(** [s.replaceAll(token, value)] where [value] has no pattern: the names, the
    models and the variables that are substituted hold no dollar. *)
Fixpoint replace_all (fuel : nat) (token value s : text) : text :=
  match fuel with
  | O => s
  | S fuel => match find_text token s with
              | Some (before, after) => before ++ value ++ replace_all fuel token value after
              | None => s
              end
  end.

Definition replaceAll (token value s : string) : string :=
  on_text (fun t => replace_all (S (length t)) (list_ascii_of_string token) (list_ascii_of_string value) t) s.

Definition replace (token value s : string) : string :=
  on_text (replace_first (list_ascii_of_string token) (list_ascii_of_string value)) s.

Definition substitute (vars : list (string * string)) (content : string) : string :=
  fold_left (fun out v => replaceAll v.1 v.2 out) vars content.

(** ** The disk *)

Record Disk := { files : gmap string string; dirs : gset string; operations : nat }.

(** The templates: a file with its text, or a directory. *)
Inductive entry : Type :=
| template (name content : string)
| folder (name : string) (children : list entry).

Definition entry_name (e : entry) : string := match e with template n _ | folder n _ => n end.

Definition RENAMES (name : string) : string :=
  if String.eqb name "_gitignore" then ".gitignore"
  else if String.eqb name "env.example" then ".env.example" else name.

Definition join_path (dir name : string) : string := dir +:+ "/" +:+ name.
(* ===== verification/GeneratorProps.v ===== *)
(** What the generator guarantees: a project is written whole or not at all,
    and nothing else on the disk is touched; the provider's key stays in
    [.env]; the options that reach the generator are valid ones. *)
From S2P Require Import Prelude Json Shared Effects Generator.
Local Open Scope eff_scope.

(** ** What it may touch *)

(** Outside of [dir] the files are the same, and the directories but for parents of
    [dir] that were missing. *)
Definition same_outside (dir : string) (d d' : Disk) : Prop :=
  forall p, under dir p = false -> files d' !! p = files d !! p /\
    (p ∈ dirs d -> p ∈ dirs d') /\ (p ∈ dirs d' -> p ∈ dirs d \/ p ∈ parents dir).

#[export] Instance same_outside_refl dir : Reflexive (same_outside dir).
Proof. intros d p. split; [done|]. split; [done|by left]. Qed.
#[export] Instance same_outside_trans dir : Transitive (same_outside dir).
Proof.
  intros a b c H1 H2 p Hp. destruct (H1 p Hp) as (E1 & A1 & B1), (H2 p Hp) as (E2 & A2 & B2).
  split; [congruence|]. split; [auto|]. intros H. destruct (B2 H); auto.
Qed.

Lemma text_assoc a b c : (a +:+ b) +:+ c = a +:+ (b +:+ c).
Proof. induction a as [|x a IH]; [done|]. exact (f_equal (String x) IH). Qed.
***
Activity
The answer should be the exact lines running from the line containing "forall p, under" to the last line of the entries, with nothing else.

Your solution
  forall p, under dir p = false -> files d' !! p = files d !! p /\
    (p ∈ dirs d -> p ∈ dirs d') /\ (p ∈ dirs d' -> p ∈ dirs d \/ p ∈ parents dir).

#[export] Instance same_outside_refl dir : Reflexive (same_outside dir).
Proof. intros d p. split; [done|]. split; [done|by left]. Qed.
#[export] Instance same_outside_trans dir : Transitive (same_outside dir).
Proof.
  intros a b c H1 H2 p Hp. destruct (H1 p Hp) as (E1 & A1 & B1), (H2 p Hp) as (E2 & A2 & B2).
  split; [congruence|]. split; [auto|]. intros H. destruct (B2 H); auto.
Qed.

Lemma text_assoc a b c : (a +:+ b) +:+ c = a +:+ (b +:+ c).
Proof. induction a as [|x a IH]; [done|]. exact (f_equal (String x) IH). Qed.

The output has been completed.